Location: Forage Seed and Cereal ResearchTitle: Statistical power in plant pathology research
|Gent, David - Dave|
|ESKER, PAUL - Universidad De Costa Rica|
|KRISS, ALISSA - Syngenta Crop Protection|
Submitted to: Phytopathology
Publication Type: Peer Reviewed Journal
Publication Acceptance Date: 8/24/2017
Publication Date: 1/31/2018
Citation: Gent, D.H., Esker, P.D., Kriss, A.B. 2018. Statistical power in plant pathology research. Phytopathology. 108(1):15-22.
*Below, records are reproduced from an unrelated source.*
(* ===== verification/Probe.v ===== *)
(** The DNS probe that confirms a connection ([rust/src/ops/probe.rs]): one query
    to each of up to two servers of the carrier, over the interface it is bound to.
    What the sockets give is an argument. *)

From Stdlib Require Import ZArith NArith Lia Ascii.
From S2P Require Import Prelude Text Txn Net.

Local Open Scope N_scope.

Definition QUERY_TIMEOUT : N := 3000.
Definition NAME : string := "www.qq.com".
Definition QTYPE_A : N := 1.
Definition QTYPE_AAAA : N := 28.
Definition IFNAMSIZ : nat := 16.

Definition is_ipv6 (ip : Ip) : bool := match ip with V6 _ => true | V4 _ _ _ _ => false end.
Definition be16 (n : N) : list N := [n / 256; n mod 256].

(** [packet]: a query for one name; a length is cut to a byte. *)
Definition packet (id : N) (name : string) (qtype : N) : list N :=
  be16 id ++ [1; 0; 0; 1; 0; 0; 0; 0; 0; 0]
  ++ concat (map (fun l => N.of_nat (String.length l) mod 256 :: bytes_of l) (split_on "."%char name))
  ++ [0] ++ be16 qtype ++ [0; 1].

(** [{:?}] of a name without characters to escape. *)
Definition quoted (s : string) : string := String "034" (s +:+ String "034" "").
(** [bind_device]: a name the system takes; [bind] is what it then says. *)
Definition bind_device (iface : string) (bind : result () string) : result () string :=
  if bool_decide (iface = "") || (IFNAMSIZ <=? String.length iface)%nat || contains iface (String "000" "")
  then Err ("bad interface name " +:+ quoted iface)
  else match bind with Ok _ => Ok tt | Err e => Err ("bind to " +:+ iface +:+ ": " +:+ e) end.

(** A datagram that is an answer to the query. *)
Definition answers (id : N) (addr : SocketAddr) (b : list N) (from : SocketAddr) : bool :=
  bool_decide (sa_ip from = sa_ip addr) && (sa_port from =? sa_port addr) && (12 <=? length b)%nat
  && bool_decide (take 2 b = be16 id) && negb (N.land (nth 2 b 0) 128 =? 0).
(** What is received until the time is over. *)
Fixpoint await_answer (id : N) (addr : SocketAddr) (received : list (result (list N * SocketAddr) string))
    : result () string :=
  match received with
  | [] => Err "no answer"
  | Err e :: _ => Err e
  | Ok (b, from) :: received => if answers id addr b from then Ok tt else await_answer id addr received
  end.

(** The socket of a query: what opening, binding and sending give, the random
    number, what is received. *)
Record Sock := {
  so_open : result () string; so_device : result () string; so_id : N; so_send : result () string;
  so_received : list (result (list N * SocketAddr) string)
}.
(** A datagram that was sent: the interface, to whom, what. *)
Record Sent := { se_iface : string; se_to : SocketAddr; se_packet : list N }.

Definition query (iface : string) (addr : SocketAddr) (s : Sock) : list Sent * result () string :=
  match so_open s with
  | Err e => ([], Err e)
  | Ok _ =>
      match bind_device iface (so_device s) with
      | Err e => ([], Err e)
      | Ok _ =>
          let p := packet (so_id s) NAME (if is_ipv6 (sa_ip addr) then QTYPE_AAAA else QTYPE_A) in
          match so_send s with
          | Err e => ([], Err e)
          | Ok _ =>
              ([{| se_iface := iface; se_to := addr; se_packet := p |}],
               await_answer (so_id s) addr (so_received s))
          end
      end
  end.

Definition servers (t : ProbeTarget) : list SocketAddr :=
  map (fun ip => {| sa_ip := ip; sa_port := 53 |})
    (take 2 (List.filter (fun ip => Bool.eqb (is_ipv6 ip) (p_v6 t)) (omap (fun s => parse_ip (trim s)) (p_dns t)))).
(** One after the other until one has answered. *)
Fixpoint ask (iface : string) (sock : SocketAddr -> Sock) (last : string) (l : list SocketAddr)
    : list Sent * result () string :=
  match l with
  | [] => ([], Err last)
  | a :: l =>
      let '(sent, r) := query iface a (sock a) in
      match r with
      | Ok _ => (sent, Ok tt)
      | Err e => let '(more, r) := ask iface sock (show_addr a +:+ ": " +:+ e) l in (sent ++ more, r)
      end
  end.
Definition dns (t : ProbeTarget) (sock : SocketAddr -> Sock) : list Sent * result () string :=
  if bool_decide (p_iface t = "") then ([], Err "no cellular interface")
  else match servers t with
       | [] => ([], Err (if p_v6 t then "no IPv6 DNS server" else "no IPv4 DNS server"))
       | l => ask (p_iface t) sock "" l
       end.

Example packet_example :
  packet 4660 "a.bc" QTYPE_A
  = [18; 52; 1; 0; 0; 1; 0; 0; 0; 0; 0; 0; 1; 97; 2; 98; 99; 0; 0; 1; 0; 1].
Proof. reflexivity. Qed.

(** * What holds

    The probe never leaves the interface it confirms, and only an answer to its own
    query counts. *)

(** A datagram the probe may send. *)
Definition allowed (t : ProbeTarget) (s : Sent) : Prop :=
  se_iface s = p_iface t /\ p_iface t <> "" /\ (String.length (p_iface t) < IFNAMSIZ)%nat
  /\ sa_port (se_to s) = 53 /\ is_ipv6 (sa_ip (se_to s)) = p_v6 t
  /\ (exists text, text ∈ p_dns t /\ parse_ip (trim text) = Some (sa_ip (se_to s)))
  /\ exists id, se_packet s = packet id NAME (if p_v6 t then QTYPE_AAAA else QTYPE_A).

Lemma await_answer_ok id addr l : await_answer id addr l = Ok tt -> exists b from, Ok (b, from) ∈ l /\ answers id addr b from = true.
Proof.
  induction l as [|[[b from]|e] l IH]; simpl; [done| |done]. destruct (answers id addr b from) eqn:E.
  - intros _. exists b, from. split; [by apply list.elem_of_cons; left|done].
  - intros (b' & f' & ? & ?)%IH. exists b', f'. split; [by apply list.elem_of_cons; right|done].
Qed.

Lemma query_spec iface addr s sent r : query iface addr s = (sent, r) ->
  (length sent <= 1)%nat
  /\ Forall (fun x => se_iface x = iface /\ se_to x = addr /\ iface <> "" /\ (String.length iface < IFNAMSIZ)%nat
       /\ se_packet x = packet (so_id s) NAME (if is_ipv6 (sa_ip addr) then QTYPE_AAAA else QTYPE_A)) sent
  /\ (r = Ok tt -> sent <> [] /\ exists b from, Ok (b, from) ∈ so_received s /\ answers (so_id s) addr b from = true).
Proof.
  unfold query, bind_device. intros H.
  destruct (so_open s) as [[]|e]; [|simplify_eq; split; [simpl; lia|split; [apply list.Forall_nil_2|done]]].
  destruct (_ || _) eqn:Hb; [simplify_eq; split; [simpl; lia|split; [apply list.Forall_nil_2|done]]|].
  destruct (so_device s) as [[]|e]; [|simplify_eq; split; [simpl; lia|split; [apply list.Forall_nil_2|done]]].
  destruct (so_send s) as [[]|e]; [|simplify_eq; split; [simpl; lia|split; [apply list.Forall_nil_2|done]]].
  simplify_eq. apply orb_false_iff in Hb as [Hb _]. apply orb_false_iff in Hb as [Hb Hl].
  apply bool_decide_eq_false in Hb. apply Nat.leb_gt in Hl.
  split; [done|]. split; [by apply list.Forall_singleton|]. intros Hr. split; [done|]. by apply await_answer_ok.
Qed.

Lemma ask_spec iface sock l : forall last sent r, ask iface sock last l = (sent, r) ->
  (length sent <= length l)%nat
  /\ Forall (fun x => se_to x ∈ l /\ se_iface x = iface /\ iface <> "" /\ (String.length iface < IFNAMSIZ)%nat
       /\ se_packet x = packet (so_id (sock (se_to x))) NAME (if is_ipv6 (sa_ip (se_to x)) then QTYPE_AAAA else QTYPE_A)) sent
  /\ (r = Ok tt -> exists a b from, a ∈ l /\ Ok (b, from) ∈ so_received (sock a) /\ answers (so_id (sock a)) a b from = true).
Proof.
  induction l as [|a l IH]; intros last sent r; simpl.
  { intros [= <- <-]. split; [done|]. split; [apply list.Forall_nil_2|done]. }
  destruct (query iface a (sock a)) as [sent1 r1] eqn:Hq. apply query_spec in Hq as (Hn & Hf & Hok).
  assert (Hf' : forall l', Forall (fun x => se_to x ∈ a :: l' /\ se_iface x = iface /\ iface <> ""
    /\ (String.length iface < IFNAMSIZ)%nat
    /\ se_packet x = packet (so_id (sock (se_to x))) NAME (if is_ipv6 (sa_ip (se_to x)) then QTYPE_AAAA else QTYPE_A)) sent1).
  { intros l'. eapply list.Forall_impl; [exact Hf|]. intros x (? & -> & ? & ? & ?).
    split; [by apply list.elem_of_cons; left|done]. }
  destruct r1 as [[]|e].
  - intros [= <- <-]. split; [lia|]. split; [done|]. intros _. destruct (Hok eq_refl) as (_ & b & from & ? & ?).
    exists a, b, from. split; [by apply list.elem_of_cons; left|done].
  - destruct (ask iface sock _ l) as [more r2] eqn:Ha. apply IH in Ha as (Hn2 & Hf2 & Hok2).
    intros [= <- <-]. split; [rewrite length_app; lia|]. split.
    + apply list.Forall_app. split; [done|]. eapply list.Forall_impl; [exact Hf2|]. intros x (? & ?).
      split; [by apply list.elem_of_cons; right|done].
    + intros Hr. destruct (Hok2 Hr) as (a' & b & from & ? & ?). exists a', b, from.
      split; [by apply list.elem_of_cons; right|done].
Qed.

Lemma servers_spec t a : a ∈ servers t ->
  sa_port a = 53 /\ is_ipv6 (sa_ip a) = p_v6 t
  /\ exists text, text ∈ p_dns t /\ parse_ip (trim text) = Some (sa_ip a).
Proof.
  unfold servers. intros (ip & -> & Hip)%list_elem_of_fmap. simpl. split; [done|].
  assert (Hin : ip ∈ List.filter (fun ip => Bool.eqb (is_ipv6 ip) (p_v6 t)) (omap (fun s => parse_ip (trim s)) (p_dns t))).
  { match goal with |- _ ∈ ?l => rewrite <- (take_drop 2 l) end. apply list.elem_of_app. by left. }
  apply list_elem_of_In, filter_In in Hin as [Hin Hv]. apply Bool.eqb_prop in Hv.
  apply list_elem_of_In, list_elem_of_omap in Hin as (text & Ht & Hp). split; [done|]. by exists text.
Qed.

(** The probe sends at most two datagrams, each the query for the one name, over
    the interface of the target and to a server of the target in the family it
    asks for; without an interface it sends none.  It succeeds only when a server
    that was asked has answered that query. *)
Theorem probe_stays_inside t sock sent r : dns t sock = (sent, r) ->
  (length sent <= 2)%nat /\ Forall (allowed t) sent
  /\ (r = Ok tt -> exists a b from, a ∈ servers t /\ Ok (b, from) ∈ so_received (sock a)
        /\ answers (so_id (sock a)) a b from = true).
Proof.
  unfold dns. case_bool_decide; [intros [= <- <-]; split; [simpl; lia|split; [apply list.Forall_nil_2|done]]|].
  intros Hd. assert (Ha : servers t = [] \/ ask (p_iface t) sock "" (servers t) = (sent, r))
    by (destruct (servers t); [by left|by right]).
  destruct Ha as [Ha|Ha]; [rewrite Ha in Hd; simplify_eq; split; [simpl; lia|split; [apply list.Forall_nil_2|done]]|].
  apply ask_spec in Ha as (Hn & Hf & Hok). split; [|split; [|done]].
  - etrans; [exact Hn|]. unfold servers. rewrite length_map, length_take. lia.
  - eapply list.Forall_impl; [exact Hf|]. intros x (Hx & Hi & Hne & Hl & Hp).
    destruct (servers_spec _ _ Hx) as (H53 & Hv & Htext).
    split_and!; [done..|]. exists (so_id (sock (se_to x))). by rewrite <- Hv.
Qed.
Interpretive Summary: When a treatment effect exists but is not detected in study it is termed a type II error. These errors are most likely to occur when studies lack sufficient statistical power to detect a treatment size of interest. Power of a statistical test depends on several factors, for example how large a treatment effect is, variability in the data, and sample size. This review presents information on why analysis of power is important, how to improve power, and some practical examples of how power analysis can be used to improve experimental design.
Technical Abstract: In null hypothesis testing, failure to reject a null hypothesis may have two potential interpretations. One interpretation is that the treatments being evaluated indeed may not have a significant effect, and a correct conclusion was reached in the study and analysis. Alternatively, a treatment effect may have existed but the study concluded there was not a significant effect. This is termed a type II error, and these errors are most likely to occur when studies lack sufficient statistical power to detect a treatment (effect) size of interest. Power of a statistical test is dependent on the size of a treatment effect (also known as the effect size), variance, sample size, and significance criterion (a threshold). Low statistical power is prevalent in scientific literature in general, including plant pathology. Power analysis is rarely reported in plant pathology literature, creating uncertainty in the interpretation of negative results and potentially underestimating small, yet biologically significant relationships. The appropriate level of power for a study depends on the impact of type I versus type II errors and no single level of power is acceptable for all purposes. Nonetheless, by convention 0.8 is often considered an acceptable threshold in many studies. While there is not a single appropriate level of power, studies with power less than 0.5 generally should not be conducted if the results of that study are intended to be conclusive. The emphasis on power analysis should be in the planning stages of an experiment. Commonly employed strategies that increase power include increasing sample sizes, selecting a less stringent level of a, increasing the hypothesized effect size, focusing studies on as few treatment groups as possible, and reducing variability of measurements through use of greater precision and inclusion of relevant covariates. The net impact of a properly conducted power analysis typically is to more efficiently use resources and better focus the research questions addressed.